FNLP 2014: Lecture 1: Background

Henry S. Thompson
14 January 2014
Creative CommonsAttributionShare Alike

1. Overview

Some general background on how we got here

Connections back to last year's Informatics 2A

Some administrative details

2. A short history of computational linguistics

First closely parallel to, latterly increasingly separated from, the history of linguistic theory since 1960.

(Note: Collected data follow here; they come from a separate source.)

Lemma bind_pair_eta {A B : Type} (r : result (A * B)) :
  ('(x, y) <- r ;; Ok (x, y)) = r.
Proof. destruct r as [[x y] | e]; reflexivity. Qed.

Lemma BN_div_nonzero (a b : Z) : b <> 0 -> BN.div a b = Ok (Z.quot a b).
Proof.
  intros Hb. unfold BN.div.
  destruct (Z.eqb_spec b 0) as [E | _]; [contradiction | reflexivity].
Qed.

Lemma BN_div_Ok_inv (a b q : Z) :
  BN.div a b = Ok q -> b <> 0 /\ q = Z.quot a b.
Proof.
  unfold BN.div. destruct (Z.eqb_spec b 0) as [E | N]; intros H.
  - discriminate H.
  - injection H as <-. split; [exact N | reflexivity].
Qed.

Lemma BN_mod_nonzero (a b : Z) : b <> 0 -> BN.mod_ a b = Ok (Z.rem a b).
Proof.
  intros Hb. unfold BN.mod_.
  destruct (Z.eqb_spec b 0) as [E | _]; [contradiction | reflexivity].
Qed.

(** Truncation loses less than one divisor, and never overshoots a
    non-negative dividend. *)
Lemma quot_defect (k n : Z) :
  0 <= k -> n <> 0 -> 0 <= k - n * Z.quot k n < Z.abs n.
Proof.
  intros Hk Hn.
  pose proof (Z.quot_rem' k n) as E.
  pose proof (Z.rem_nonneg k n Hn Hk) as Hlo.
  pose proof (Z.rem_bound_abs k n Hn) as Hhi.
  rewrite (Z.abs_eq (Z.rem k n)) in Hhi by exact Hlo.
  lia.
Qed.

Section AmmFacts.

Context {scales : NumericConstants}.

Lemma calculateSwapOutput_eq (r amt : Z) (d : SwapDirection) (k : Z) :
  calculateSwapOutput r amt d k =
  (o <- BN.div k (newInputAssetReserve_of r amt d) ;;
   Ok (newInputAssetReserve_of r amt d, o)).
Proof. destruct d; reflexivity. Qed.

Lemma calculateSwapOutput_Ok_inv (r amt : Z) (d : SwapDirection) (k i o : Z) :
  calculateSwapOutput r amt d k = Ok (i, o) ->
  i = newInputAssetReserve_of r amt d /\ i <> 0 /\ o = Z.quot k i.
Proof.
  rewrite calculateSwapOutput_eq. intros H.
  apply bind_Ok_inv in H. destruct H as (o' & Hdiv & Hret).
  injection Hret as <- <-.
  apply BN_div_Ok_inv in Hdiv. destruct Hdiv as [Hn Ho].
  repeat split; assumption.
Qed.

(** *** Price Calculator *)

(** C4: [calculatePrice] returns 0 when [|baseAssetAmount| = 0] and otherwise
    [quoteAssetAmount * MARK_PRICE_PRECISION * peg_multiplier / PEG_PRECISION
    / baseAssetAmount], both divisions truncating and applied left to right
    in that order. *)
Theorem calculatePrice_spec (baseAssetAmount quoteAssetAmount peg_multiplier : Z) :
  PEG_PRECISION <> 0 ->
  calculatePrice baseAssetAmount quoteAssetAmount peg_multiplier =
  Ok (if Z.abs baseAssetAmount =? 0 then 0
      else Z.quot
             (Z.quot
                (quoteAssetAmount * MARK_PRICE_PRECISION * peg_multiplier)
                PEG_PRECISION)
             baseAssetAmount).
Proof.
  intros Hpeg. unfold calculatePrice, BN.abs, ZERO.
  destruct (Z.leb_spec (Z.abs baseAssetAmount) 0) as [Hle | Hgt].
  - replace (Z.abs baseAssetAmount =? 0) with true; [reflexivity |].
    symmetry. apply Z.eqb_eq. pose proof (Z.abs_nonneg baseAssetAmount). lia.
  - replace (Z.abs baseAssetAmount =? 0) with false
      by (symmetry; apply Z.eqb_neq; lia).
    rewrite (BN_div_nonzero _ _ Hpeg). simpl.
    apply BN_div_nonzero. intros ->. simpl in Hgt. lia.
Qed.

(** *** Direction Resolver *)

(** C5: the four (trading direction, denomination) pairs resolve as in the
    table: (Long, Base) and (Short, Quote) remove, (Long, Quote) and
    (Short, Base) add; nothing but Add or Remove comes out. *)
Theorem getSwapDirection_table :
  getSwapDirection base LONG = REMOVE /\
  getSwapDirection quote SHORT = REMOVE /\
  getSwapDirection quote LONG = ADD /\
  getSwapDirection base SHORT = ADD /\
  (forall t d, getSwapDirection t d = ADD \/ getSwapDirection t d = REMOVE).
Proof.
  repeat split; try reflexivity.
  intros [ | ] [ | ]; cbv; auto.
Qed.

(** *** Swap Simulator *)

(** C2, as the code has it: [calculateSwapOutput] fails exactly when the new
    input reserve is zero, with the division-by-zero failure of bn.js (an
    arithmetic error); on any other new input reserve, a negative one
    included, it returns that reserve and the truncated quotient of the
    invariant by it. *)
Theorem calculateSwapOutput_fails_iff_zero
    (inputAssetReserve swapAmount : Z) (swapDirection : SwapDirection)
    (invariant : Z) :
  let n := newInputAssetReserve_of inputAssetReserve swapAmount swapDirection in
  (n = 0 <->
   calculateSwapOutput inputAssetReserve swapAmount swapDirection invariant
   = Err BNDivisionByZero) /\
  (n <> 0 ->
   calculateSwapOutput inputAssetReserve swapAmount swapDirection invariant
   = Ok (n, Z.quot invariant n)).
Proof.
  intros n. rewrite calculateSwapOutput_eq. fold n.
  unfold BN.div. destruct (Z.eqb_spec n 0) as [E | N]; simpl.
  - split; [tauto | contradiction].
  - split; [| reflexivity]. split; [contradiction | discriminate].
Qed.

(** *** Reserve Projector *)

Lemma assert_swapAmount_ok (swapAmount : Z) (msg : string) :
  0 <= swapAmount -> assert (ZERO <=? swapAmount) msg = Ok tt.
Proof.
  intros H. unfold assert, ZERO.
  destruct (Z.leb_spec 0 swapAmount); [reflexivity | lia].
Qed.

Lemma calculateAmmReservesAfterSwap_base (a : AMM) (swapAmount : Z)
    (swapDirection : SwapDirection) :
  0 <= swapAmount ->
  calculateAmmReservesAfterSwap a base swapAmount swapDirection =
  ('(b, q) <- calculateSwapOutput (baseAssetReserve a) swapAmount
                swapDirection (sqrtK a * sqrtK a) ;;
   Ok (q, b)).
Proof.
  intros H. unfold calculateAmmReservesAfterSwap.
  rewrite (assert_swapAmount_ok _ _ H). reflexivity.
Qed.

Lemma calculateAmmReservesAfterSwap_negative (a : AMM) (t : AssetType)
    (swapAmount : Z) (swapDirection : SwapDirection) :
  swapAmount < 0 ->
  calculateAmmReservesAfterSwap a t swapAmount swapDirection =
  Err (AssertFailed "swapAmount must be greater than 0").
Proof.
  intros H. unfold calculateAmmReservesAfterSwap, assert, ZERO.
  destruct (Z.leb_spec 0 swapAmount); [lia | reflexivity].
Qed.

(** The amount the quote path hands to the simulator. *)
Lemma calculateAmmReservesAfterSwap_quote (a : AMM) (swapAmount : Z)
    (swapDirection : SwapDirection) :
  0 <= swapAmount ->
  pegMultiplier a <> 0 ->
  calculateAmmReservesAfterSwap a quote swapAmount swapDirection =
  calculateSwapOutput (quoteAssetReserve a)
    (Z.quot (swapAmount * MARK_PRICE_PRECISION) (pegMultiplier a)
     + (if is_remove swapDirection
           && negb (Z.rem (swapAmount * MARK_PRICE_PRECISION)
                      (pegMultiplier a) =? 0)
        then 1 else 0))
    swapDirection (sqrtK a * sqrtK a).
Proof.
  intros Hamt Hpeg. unfold calculateAmmReservesAfterSwap.
  rewrite (assert_swapAmount_ok _ _ Hamt). cbn [bind].
  rewrite (BN_div_nonzero _ _ Hpeg). cbn [bind].
  rewrite (BN_mod_nonzero _ _ Hpeg). unfold ZERO, ONE.
  destruct swapDirection; cbn [is_remove andb bind].
  - rewrite Z.add_0_r. apply bind_pair_eta.
  - destruct (Z.rem (swapAmount * MARK_PRICE_PRECISION) (pegMultiplier a) =? 0);
      cbn [negb]; [rewrite Z.add_0_r |]; apply bind_pair_eta.
Qed.

(** C6: on the quote path the simulator receives the truncated conversion
    [swapAmount * MARK_PRICE_PRECISION / pegMultiplier], plus 1 exactly
    when the direction is Remove and the conversion left a nonzero
    remainder; it is applied to the quote reserve with invariant
    [sqrtK * sqrtK], and its pair is returned as it is. *)
Theorem quote_swap_amount_conversion (a : AMM) (swapAmount : Z)
    (swapDirection : SwapDirection) :
  0 <= swapAmount ->
  pegMultiplier a <> 0 ->
  let converted :=
    Z.quot (swapAmount * MARK_PRICE_PRECISION) (pegMultiplier a) in
  let dropped :=
    Z.rem (swapAmount * MARK_PRICE_PRECISION) (pegMultiplier a) in
  let swapAmountNative :=
    converted
    + (if is_remove swapDirection && negb (dropped =? 0) then 1 else 0) in
  calculateAmmReservesAfterSwap a quote swapAmount swapDirection =
  calculateSwapOutput (quoteAssetReserve a) swapAmountNative swapDirection
    (sqrtK a * sqrtK a) /\
  (swapAmountNative = converted + 1 <->
   swapDirection = REMOVE /\ dropped <> 0) /\
  (swapAmountNative = converted <->
   ~ (swapDirection = REMOVE /\ dropped <> 0)).
Proof.
  intros Hamt Hpeg converted dropped swapAmountNative.
  split.
  - apply calculateAmmReservesAfterSwap_quote; assumption.
  - unfold swapAmountNative.
    destruct swapDirection; cbn [is_remove andb].
    + rewrite Z.add_0_r. intuition (try lia; try discriminate).
    + destruct (Z.eqb_spec dropped 0) as [E | N]; cbn [negb].
      * rewrite Z.add_0_r. intuition (try lia; try discriminate).
      * intuition (try lia; try discriminate).
Qed.

(** C10: on the base path the projection reads only [baseAssetReserve] and
    [sqrtK]; two curve states that agree on these give the same result,
    whatever their peg multipliers (and other fields) are. *)
Theorem base_swap_independent_of_peg (a1 a2 : AMM) (swapAmount : Z)
    (swapDirection : SwapDirection) :
  baseAssetReserve a1 = baseAssetReserve a2 ->
  sqrtK a1 = sqrtK a2 ->
  calculateAmmReservesAfterSwap a1 base swapAmount swapDirection =
  calculateAmmReservesAfterSwap a2 base swapAmount swapDirection.
Proof.
  intros Hb Hk. unfold calculateAmmReservesAfterSwap.
  rewrite Hb, Hk. reflexivity.
Qed.

(** C7, as the code has it: on a curve state whose reserves multiply to
    [sqrtK * sqrtK] exactly, with nonzero reserves and peg, a zero swap
    amount gives the reserves back unchanged, for either denomination and
    direction. *)
Theorem zero_amount_identity (a : AMM) (t : AssetType)
    (swapDirection : SwapDirection) :
  baseAssetReserve a * quoteAssetReserve a = sqrtK a * sqrtK a ->
  baseAssetReserve a <> 0 ->
  quoteAssetReserve a <> 0 ->
  pegMultiplier a <> 0 ->
  calculateAmmReservesAfterSwap a t 0 swapDirection =
  Ok (quoteAssetReserve a, baseAssetReserve a).
Proof.
  intros Hinv Hb Hq Hpeg. destruct t.
  - rewrite calculateAmmReservesAfterSwap_quote by (lia || assumption).
    rewrite Z.mul_0_l, Z.quot_0_l, Z.rem_0_l by assumption.
    rewrite andb_false_r, Z.add_0_r.
    rewrite calculateSwapOutput_eq.
    replace (newInputAssetReserve_of (quoteAssetReserve a) 0 swapDirection)
      with (quoteAssetReserve a) by (destruct swapDirection; simpl; lia).
    rewrite (BN_div_nonzero _ _ Hq), <- Hinv. cbn [bind].
    rewrite Z.quot_mul by assumption. reflexivity.
  - rewrite calculateAmmReservesAfterSwap_base by lia.
    rewrite calculateSwapOutput_eq.
    replace (newInputAssetReserve_of (baseAssetReserve a) 0 swapDirection)
      with (baseAssetReserve a) by (destruct swapDirection; simpl; lia).
    rewrite (BN_div_nonzero _ _ Hb), <- Hinv. cbn [bind].
    rewrite (Z.mul_comm (baseAssetReserve a)), Z.quot_mul by assumption.
    reflexivity.
Qed.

Situated in relation to the complex interactions between linguistics, psychology and computer science:

Network relating the various disciplines, vintage 1980

Originally all the computational strands except the 'in service to' ones were completely invested in the Chomskian rationalist inheritance.

3. Linguistics + Computing

Computational linguistics copied late 20th-century linguistics

So drew extensively on algebra, logic and set theory:

Then added parsing and 'reasoning' algorithms to grammars and logical models

Top down, bottom up, dynamic programming. . .
model building, theorem proving, truth maintenance

4. The empir[icist] strikes back

Starting in the late 1970s, in the research community centred around the (D)ARPA-funded Speech Understanding Research effort, with its emphasis on evaluation and measurable progress, things began to change.

(D)ARPA funding significantly expanded the amount of digitised and transcribed speech data available to the research community

Instead of systems whose architecture and vocabulary were based on linguistic theory (in this case acoustic phonetics), new approaches based on statistical modelling and Bayesian probability emerged and quickly spread

Every time I fire a linguist my system's performance improves
Fred Jellinek, head of speech recognition at IBM, c. 1980 (allegedly)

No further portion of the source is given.